Opening Statement to the Standing Committee on Public Accounts

Detecting and Preventing Fraud in the Citizenship Program

(Report 2—2016 Spring Reports of the Auditor General of Canada)

2 June 2016

Michael Ferguson, CPA, CA
FCA (New Brunswick)
Auditor General of Canada

Mr. Chair, thank you for this opportunity to discuss our 2016 spring report on detecting and preventing fraud in the citizenship program. I am accompanied by Nicholas Swales, the Principal responsible for the audit.

In our audit, we examined whether Immigration, Refugees and Citizenship Canada had adequate practices to detect and thereby prevent fraud in adult citizenship applications. We looked at practices intended to ensure that citizenship applicants met the program’s residency requirements, that they had no criminal prohibitions, and that they were permanent residents of Canada.

We looked at several important controls designed to help citizenship officers identify fraud risks, and we found that these controls were inconsistently applied.

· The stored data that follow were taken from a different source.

(** X9: 'window:createWithTab', then the new window's 'ready-to-show', then
    the timer: started with no other timer pending, the new window ends up
    visible, placed at the drop point moved by (-100, -20) in floating-point
    arithmetic, and its renderer
    has been sent the tab exactly once, on 'tab:initWithData' and only as
    the last step; a further 'ready-to-show' or timer tick changes nothing. *)
Theorem seeded_window_receives_its_tab_once
    (env : Env) (tab : TabData) (screenX screenY : float) (st : State) :
  timers st = [] ->
  exists st2 st3 w,
    run env [IpcCreateWithTab tab screenX screenY;
             ReadyToShowSignal (uuidv4 env (uuids st))] st = st2 /\
    inbox (uuidv4 env (uuids st)) (trace st2) = inbox (uuidv4 env (uuids st)) (trace st) /\
    run env [TimerFires] st2 = st3 /\
    inbox (uuidv4 env (uuids st)) (trace st3) =
      inbox (uuidv4 env (uuids st)) (trace st) ++ [TabInitWithData tab] /\
    timers st3 = [] /\
    getWindow st3 (uuidv4 env (uuids st)) = Some w /\
    visible w = true /\
    opt_x w = Some (screenX - 100)%float /\
    opt_y w = Some (screenY - 20)%float /\
    run env [ReadyToShowSignal (uuidv4 env (uuids st)); TimerFires] st3 = st3.
Proof.
  intros Ht. set (id := uuidv4 env (uuids st)).
  set (options := {| options_x := Some (screenX - 100)%float;
                     options_y := Some (screenY - 20)%float;
                     options_tabData := Some tab |}).
  destruct (createWindow_run env options st) as (st1 & E1 & W1 & _ & _ & _ & Tm1 & Tr1).
  fold id in E1, W1, Tr1.
  assert (G1 : map_get id (windows st1) = Some (newBrowserWindow env options))
    by (rewrite W1; apply map_get_set_same).
  destruct (@ready_signal_shows_then_schedules st1 id _ G1 eq_refl)
    as (st2 & E2 & G2 & Tr2 & Tm2).
  simpl tabData in Tr2, Tm2. rewrite Tm1, Ht in Tm2. simpl in Tm2.
  pose proof (timerFires_run st2 Tm2) as E3.
  set (st3 := set_trace (trace st2 ++ [Call id (Send (TabInitWithData tab))])
                        (set_timers [] st2)) in *.
  assert (R2 : run env [IpcCreateWithTab tab screenX screenY; ReadyToShowSignal id] st = st2).
  { assert (H1 : handle env (IpcCreateWithTab tab screenX screenY) st = Done tt st1).
    { change (handle env (IpcCreateWithTab tab screenX screenY) st)
        with (bind (createWindow env options) (fun _ => ret tt) st).
      unfold bind. now rewrite E1. }
    cbn [run]. rewrite H1. cbn [outcome_state handle]. now rewrite E2. }
  assert (I2 : inbox id (trace st2) = inbox id (trace st)).
  { rewrite Tr2, Tr1, !inbox_app.
    assert (L : inbox id (Constructed id :: Subscribed ::
                  (if development env
                   then [Call id (LoadURL "http://localhost:5173")]
                   else [Call id (LoadFile "../renderer/index.html")])) = [])
      by (destruct (development env); reflexivity).
    rewrite L, app_nil_r.
    change (listening (newBrowserWindow env options)) with false.
    simpl. apply app_nil_r. }
  exists st2, st3, (with_visible true (with_readyPending false (newBrowserWindow env options))).
  split; [exact R2|]. split; [exact I2|].
  split; [cbn [run handle]; now rewrite E3|].
  split; [unfold st3; simpl; now rewrite inbox_snoc_call, I2; simpl; rewrite String.eqb_refl|].
  split; [reflexivity|].
  split; [exact G2|].
  repeat split.
  assert (E4 : readyToShowSignal id st3 = Done tt st3).
  { unfold readyToShowSignal, bind, gets.
    change (windows st3) with (windows st2). now rewrite G2. }
  assert (E5 : timerFires st3 = Done tt st3) by reflexivity.
  cbn [run handle]. rewrite E4. cbn [outcome_state]. now rewrite E5.
Qed.

Lemma seeded_window_receives_its_tab_once_witness :
  exists st2 st3 w,
    run win11 [IpcCreateWithTab sampleTab 1152921504606846976%float 300%float;
               ReadyToShowSignal "wii"] twoWindows = st2 /\
    inbox "wii" (trace st2) = [] /\
    run win11 [TimerFires] st2 = st3 /\
    inbox "wii" (trace st3) = [TabInitWithData sampleTab] /\
    timers st3 = [] /\
    getWindow st3 "wii" = Some w /\
    visible w = true /\
    opt_x w = Some 1152921504606846848%float /\
    opt_y w = Some 280%float /\
    run win11 [ReadyToShowSignal "wii"; TimerFires] st3 = st3.
Proof.
  exact (@seeded_window_receives_its_tab_once win11 sampleTab
           1152921504606846976%float 300%float twoWindows eq_refl).
Defined.

(** X10: the 'ready-to-show' handler is registered with [once]: a second
    signal for the same window, right after the first, changes nothing -
    the window is not shown again and no second timer is set. *)
Theorem ready_signal_acts_once (id : WindowId) (st : State) :
  readyToShowSignal id (exec (readyToShowSignal id) st)
  = Done tt (exec (readyToShowSignal id) st).
Proof.
  destruct (map_get id (windows st)) as [w|] eqn:G.
  - destruct (readyPending w) eqn:Rp.
    + destruct (ready_signal_shows_then_schedules st id G Rp) as (st' & E & G' & _).
      unfold exec. rewrite E. simpl.
      unfold readyToShowSignal, bind, gets. now rewrite G'.
    + assert (E : readyToShowSignal id st = Done tt st)
        by (unfold readyToShowSignal, bind, gets; now rewrite G, Rp).
      unfold exec. rewrite E. exact E.
  - assert (E : readyToShowSignal id st = Done tt st)
      by (unfold readyToShowSignal, bind, gets; now rewrite G).
    unfold exec. rewrite E. exact E.
Qed.

(** ** [closeAllWindows] *)

Lemma map_adjust_size (V : Type) (f : V -> V) (k : string) (m : list (string * V)) :
  map_size (map_adjust f k m) = map_size m.
Proof.
  unfold map_size. induction m as [|[k' v'] m IH]; simpl; [reflexivity|].
  destruct (String.eqb k k'); simpl; [reflexivity | now rewrite IH].
Qed.

Lemma set_windows_same (st : State) : set_windows (windows st) st = st.
Proof. now destruct st. Qed.

Lemma map_adjust_at (V : Type) (f g : V -> V) (k : string) (v : V)
    (m : list (string * V)) :
  map_get k m = Some v -> f v = g v -> map_adjust f k m = map_adjust g k m.
Proof.
  induction m as [|[k' v'] m IH]; simpl; [reflexivity|].
  destruct (String.eqb k k').
  - intros H E. inversion H; subst. now rewrite E.
  - intros H E. now rewrite IH.
Qed.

As a result, people were granted citizenship based on incomplete information or without all of the necessary checks being done.

To meet residency requirements, individuals sometimes use an address that is known or suspected to be associated with fraud. Although the Department had a database to help it detect the use of such problem addresses, we found cases in which data entry errors and inconsistent updating prevented officers from having accurate or up-to-date information about these addresses.

In addition, even when information was available in the system, officers did not always act on it. For example, in 18 of 49 cases, citizenship officers did not carry out the required additional procedures when the Department’s database system revealed the use of a problem address.

Another method of simulating residency in Canada is by altering passport or visa stamps to reflect shorter or fewer trips, thereby increasing the number of days an applicant appears to have been present in Canada. We found that the Department’s practices for dealing with suspicious documents were inconsistent, and that its guidance was ambiguous. As a result, some regions seized problem documents, but others did not, creating a risk that fraudulent documents would continue to circulate.

The Department’s task is further complicated by poor information sharing with the RCMP and the Canada Border Services Agency. Although each citizenship applicant undergoes a criminal clearance check early in the application process, we found that the Department had weak processes for obtaining complete information about criminal charges. We looked at 38 cases in which the RCMP should have shared information about charges with the Department, and we found that it had shared the information in only 2 cases. We also found that after the criminal clearance check was completed, the Department had no systematic way to obtain information directly from police forces—other than the RCMP—on criminal charges against citizenship applicants.

With regard to investigations of immigration fraud by the Canada Border Services Agency, we found that the Agency had not shared information with the Department in 11 of the 38 cases we examined.

We also found that Immigration, Refugees and Citizenship Canada did not have in place all the elements it needed to successfully manage fraud risks in the Citizenship Program. For example, the Department did not have in place a rigorous process to identify, understand, and document the nature and scope of citizenship fraud risks. As a result, the Department could not make informed decisions about which risk indicators it should use to detect or prevent residency fraud.

Furthermore, the Department did not have a way to verify that existing measures to detect and prevent fraud were working as intended. As a result, several adjustments that the Department recently made to its fraud control measures were not supported by evidence.

We made five recommendations to Immigration, Refugees and Citizenship Canada, and two recommendations to both the Department and its partners—that is, the RCMP and the Canada Border Services Agency. All three organizations agreed with our recommendations and have committed to taking actions to implement them.

Mr. Chair, this concludes my opening remarks. We would be pleased to answer any questions the Committee may have. Thank you.